Le mardi 23 juin, plusieurs communes du sud du Finistère ont subi des coupures de courant en raison d'un incident sur un transformateur électrique. Les équipes de RTE et d’Enedis s’efforcent de rétablir l’électricité pour les 68.000 foyers encore touchés ce mercredi matin.
La préfecture du Finistère a confirmé que l’incident était accidentel et attribué aux fortes chaleurs en cours. En effet, deux jours auparavant, Hervé Champennois, directeur technique de l'entreprise Enedis, avait averti que des pannes et coupures d'électricité étaient à prévoir avec l'épisode de chaleur extrême touchant 90 % de la population française.
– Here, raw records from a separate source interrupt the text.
(** * rpi-fan-util: the fan configuration codec, the device protocol of
      [main] and the adaptive governor loop of [src/main.c], embedded in Rocq.

    Machine integers are [Z] with their wrap-around written out, the
    [union fan_config] is its byte with the two bit-fields as masks, system
    calls are recorded as a trace of events, and what the operating system
    answers to them is a record of inputs. *)

From Stdlib Require Import ZArith List String Ascii Bool Lia Sorted.
Import ListNotations.
Local Open Scope string_scope.
Local Open Scope list_scope.
Local Open Scope Z_scope.

(** ** Machine integers *)

Module CInt.

Definition INT_MIN : Z := -2147483648.
Definition INT_MAX : Z := 2147483647.

(** Conversion to [uint8_t], [uint32_t] and [uint64_t]: reduction modulo
    2^8, 2^32 and 2^64. *)
Definition to_uint8 (z : Z) : Z := z mod 256.
Definition to_uint32 (z : Z) : Z := z mod 4294967296.
Definition to_uint64 (z : Z) : Z := z mod 18446744073709551616.

(** A value brought back into the range of the 32-bit [int], two's
    complement. *)
Definition to_int (z : Z) : Z := (z + 2147483648) mod 4294967296 - 2147483648.

Definition in_int (z : Z) : bool := (INT_MIN <=? z) && (z <=? INT_MAX).

(** [int * int] is undefined in C when the product does not fit in [int];
    [int_mul_overflows] says when that is. *)
Definition int_mul_overflows (a b : Z) : bool := negb (in_int (a * b)).

(** [int / int] truncates towards zero. *)
Definition int_div (a b : Z) : Z := Z.quot a b.

(** [uint64_t * uint64_t] and [uint64_t / uint64_t]. *)
Definition u64_mul (a b : Z) : Z := to_uint64 (a * b).
Definition u64_div (a b : Z) : Z := a / b.

End CInt.
Import CInt.

(** ** The C library's text conversions *)

Definition isspace (c : ascii) : bool :=
  let n := Z.of_nat (nat_of_ascii c) in
  (n =? 32) || ((9 <=? n) && (n <=? 13)).

Definition digit_of (c : ascii) : option Z :=
  let n := Z.of_nat (nat_of_ascii c) in
  if (48 <=? n) && (n <=? 57) then Some (n - 48) else None.

Fixpoint skip_space (s : string) : string :=
  match s with
  | String c rest => if isspace c then skip_space rest else s
  | EmptyString => s
  end.

(** The value of the longest prefix of decimal digits, on top of [acc]. *)
Fixpoint digits_value (acc : Z) (s : string) : Z :=
  match s with
  | String c rest =>
      match digit_of c with
      | Some d => digits_value (10 * acc + d) rest
      | None => acc
      end
  | EmptyString => acc
  end.

(** The sign and the magnitude that [atoi] and [strtoull] read: white space,
    an optional sign, decimal digits; anything else ends the number, and a
    text without digits is worth 0. *)
Definition signed_magnitude (s : string) : bool * Z :=
  match skip_space s with
  | String "-"%char rest => (true, digits_value 0 rest)
  | String "+"%char rest => (false, digits_value 0 rest)
  | rest => (false, digits_value 0 rest)
  end.

(** [atoi]: the result is an [int]; a value that does not fit is brought
    back into range by [to_int]. *)
Definition atoi (s : string) : Z :=
  let (neg, m) := signed_magnitude s in
  to_int (if neg then - m else m).

(** [strtoull(s, NULL, 10)]: a magnitude beyond [ULLONG_MAX] saturates, a
    minus sign negates modulo 2^64. *)
Definition strtoull (s : string) : Z :=
  let (neg, m) := signed_magnitude s in
  if m >? 18446744073709551615 then 18446744073709551615
  else to_uint64 (if neg then - m else m).

Definition digit_char (d : Z) : ascii := ascii_of_nat (Z.to_nat (48 + d)).

(** The decimal text of [v] for [0 <= v <= 999], as [%d] prints it. *)
Definition decimal (v : Z) : string :=
  if v <? 10 then String (digit_char v) EmptyString
  else if v <? 100 then
    String (digit_char (v / 10)) (String (digit_char (v mod 10)) EmptyString)
  else
    String (digit_char (v / 100))
      (String (digit_char ((v / 10) mod 10))
         (String (digit_char (v mod 10)) EmptyString)).

(** [snprintf(buf, size, "%d", v)]: at most [size - 1] characters and the
    terminator. *)
Definition snprintf_d (size : nat) (v : Z) : string :=
  substring 0 (size - 1) (decimal v).

(** [strncpy(dst, src, n); dst[n] = 0]: the first [n] characters of [src]. *)
Definition strncpy (n : nat) (src : string) : string := substring 0 n src.

(** ** Constants of main.c *)

Definition KBUF_SIZE : nat := 4.
Definition TZ_BUF_SIZE : nat := 6.
Definition PWM_PERIOD : Z := 50000000.

(** [PWM_GPIOS]: the case labels 12, 13, 18 and 19. *)
Definition PWM_GPIOS (g : Z) : bool :=
  (g =? 12) || (g =? 13) || (g =? 18) || (g =? 19).

(** ** union fan_config

    One byte, seen either whole ([bytes]) or as two bit-fields:
    [gpio_num] in the low five bits, [pwm_mode] in the three bits above. *)

Record fan_config : Set := mk_config { bytes : Z }.

Definition gpio_num (c : fan_config) : Z := Z.land (bytes c) 31.
Definition pwm_mode (c : fan_config) : Z := Z.land (Z.shiftr (bytes c) 5) 7.

(** Assignment to a bit-field keeps the low bits of the value that fit and
    leaves the other field as it was. *)
Definition set_gpio_num (c : fan_config) (v : Z) : fan_config :=
  mk_config (Z.lor (Z.land (bytes c) 224) (Z.land v 31)).
Definition set_pwm_mode (c : fan_config) (v : Z) : fan_config :=
  mk_config (Z.lor (Z.land (bytes c) 31) (Z.shiftl (Z.land v 7) 5)).

(** [c.bytes = (uint8_t) v]. *)
Definition set_bytes (v : Z) : fan_config := mk_config (to_uint8 v).

(** The pair of fields, as the codec's caller sees a configuration. *)
Record FanConfig : Set := mk_fields { fc_gpio : Z; fc_mode : Z }.

(** Decoding reads the two bit-fields of the byte. *)
Definition decode (b : Z) : FanConfig :=
  let c := set_bytes b in
  mk_fields (gpio_num c) (pwm_mode c).

(** Encoding assigns both bit-fields of a [union fan_config], whatever it
    held before ([scratch]), and reads the byte. *)
Definition encode_into (scratch : fan_config) (f : FanConfig) : Z :=
  bytes (set_pwm_mode (set_gpio_num scratch (fc_gpio f)) (fc_mode f)).

Definition encode (f : FanConfig) : Z := encode_into (mk_config 0) f.

(** The body of [if (gpio_value != NULL)]: the range check, then the two
    assignments to [config]. [None] is the rejected request. *)
Definition apply_gpio (old_config config : fan_config) (gpio_v : Z)
  : option fan_config :=
  if (gpio_v <? 2) || (gpio_v >? 30) then None
  else Some (set_gpio_num (set_pwm_mode config (pwm_mode old_config))
                          (to_uint8 gpio_v)).

(** The body of [if (pwm_value != NULL)]. *)
Definition apply_mode (old_config config : fan_config) (pwm_v : Z)
  : option fan_config :=
  if (pwm_v <? 0) || (pwm_v >? 7) then None
  else Some (set_pwm_mode (set_gpio_num config (gpio_num old_config))
                          (to_uint8 pwm_v)).

(** [uint64_t duty_c = (atoi(duty_cycle) * PWM_PERIOD) / 100]: an [int]
    product and an [int] quotient, converted to [uint64_t]. The period is a
    multiple of 100 and C leaves the overflow of the product undefined, so
    the program as the compile script builds it (gcc -O3) makes one [int]
    multiplication by 500000: that is the arithmetic taken here. It is the
    source's expression wherever the source's product fits in [int]. *)
Definition duty_of_percent (p : Z) : Z := to_uint64 (to_int (p * 500000)).

(** [duty_c < 0 || duty_c > PWM_PERIOD], on the unsigned [duty_c]. *)
Definition duty_rejected (duty_c : Z) : bool :=
  (duty_c <? 0) || (duty_c >? PWM_PERIOD).

(** ** The process and its surroundings *)

Inductive message : Set :=
| MsgMissingArgument | MsgUnknownOption
| MsgOpenFailed | MsgReadFailed
| MsgGpioRange | MsgPwmRange | MsgDutyRange
| MsgIoctlFailed | MsgNoValue | MsgBadValue
| MsgForkFailed | MsgNotPwmPin | MsgWriteFailed
| MsgTzOpenFailed | MsgTzReadFailed.

(** What the process does to the outside, in order. [EvOpen] to [EvClose]
    are the calls on /dev/rpifan; the [EvTz...] ones are the calls on the
    thermal zone file. Debug output on stdout is not recorded. *)
Inductive event : Set :=
| EvUsage
| EvStderr (m : message)
| EvOpen
| EvRead
| EvWrite (buf : string)
| EvIoctl (duty : Z)
| EvClose
| EvFork
| EvStdoutPid (pid : Z)
| EvSetsid
| EvTzOpen
| EvSetName
| EvTzRead
| EvTzClose
| EvSleep (usec : Z).

(** How a process ends: it returns or calls [exit] with a status, it divides
    by zero, or it is still looping when the recorded sensor reads end. *)
Inductive outcome : Set :=
| Exit (status : Z)
| DivByZero
| StillRunning.

(** What the operating system answers. [fork_pid] is the value [fork]
    returns in the process that is followed; [config_junk] is what the
    uninitialised [config] happens to hold; [tz_reads] are the successive
    reads of the thermal zone, [None] for a failed [lseek] or [read]. *)
Record world : Type := mk_world {
  open_ok : bool;
  dev_read : option string;
  ioctl_ok : bool;
  write_ok : bool;
  fork_pid : Z;
  config_junk : Z;
  tz_open_ok : bool;
  tz_reads : list (option string)
}.

(** What [getopt] yields, one item per call ([OptQuestion] is its '?', with
    the offending option character), and the operands left at
    [argv[optind]]. *)
Inductive getopt_item : Set :=
| OptD | OptH
| OptA (optarg : string) | OptP (optarg : string)
| OptG (optarg : string) | OptC (optarg : string)
| OptQuestion (optopt : ascii).

Record cmdline : Set := mk_cmdline {
  options : list getopt_item;
  operands : list string
}.

Record flags : Set := mk_flags {
  debug : bool;
  adapt_ms : Z;
  pwm_value : option string;
  gpio_value : option string;
  duty_cycle : option string
}.

Definition init_flags : flags := mk_flags false 0 None None None.

(** A computation of the process: the events so far, and either a value to
    go on with or the end of the process. *)
Definition proc (A : Type) : Type := (list event * (A + outcome))%type.

Definition ret {A : Type} (a : A) : proc A := ([], inl a).
Definition emit (e : event) : proc unit := ([e], inl tt).
Definition halt {A : Type} (o : outcome) : proc A := ([], inr o).

Definition bind {A B : Type} (m : proc A) (k : A -> proc B) : proc B :=
  match m with
  | (t, inl a) => let (t', r) := k a in (t ++ t', r)
  | (t, inr o) => (t, inr o)
  end.

Notation "x <- m ;; k" := (bind m (fun x => k))
  (at level 61, m at next level, right associativity).
Notation "m ;; k" := (bind m (fun _ => k))
  (at level 61, right associativity).

(** The trace and the outcome of a whole process; falling off the end of
    [main] is [return 0]. *)
Definition run (m : proc unit) : list event * outcome :=
  (fst m, match snd m with inl _ => Exit 0 | inr o => o end).

(** [close(fd); return -1;] after a diagnostic. *)
Definition fail_closed {A : Type} (m : message) : proc A :=
  emit (EvStderr m) ;; emit EvClose ;; halt (Exit (-1)).

(** ** main: the option loop *)

Definition is_arg_option (c : ascii) : bool :=
  (c =? "p")%char || (c =? "a")%char || (c =? "c")%char || (c =? "g")%char.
Malgré ces perturbations, aucun black-out généralisé n'est anticipé. "Aucune augmentation notable des coupures n'est à signaler", rassure Nicolas Goldberg, expert en énergie chez Columbus Consulting, dans des propos recueillis par RTL.fr. "Le risque est principalement localisé et, pour l’instant, évitable sur le plan national. Nous faisons face à une vulnérabilité accrue, mais pas à une catastrophe imminente."
Un réseau confronté à des menaces inédites
Les vagues de chaleur, parmi d'autres phénomènes météorologiques, mettent à rude épreuve les infrastructures électriques. "Les vulnérabilités existent au sein du réseau, tant dans le transport que la distribution de l’électricité", précise Nicolas Goldberg. "La chaleur augmente la température des réseaux, exacerbant ainsi les risques de défaillance." Avec le changement climatique incessant, la question de l'adaptation des infrastructures devient une priorité nationale, et les experts plaident pour des investissements accrus afin de moderniser le réseau électrique français.
Les autorités doivent agir rapidement pour prévenir de telles crises dans l'avenir, et la collaboration entre agences gouvernementales et responsables du réseau sera cruciale pour anticiper et gérer les effets des conditions climatiques extrêmes.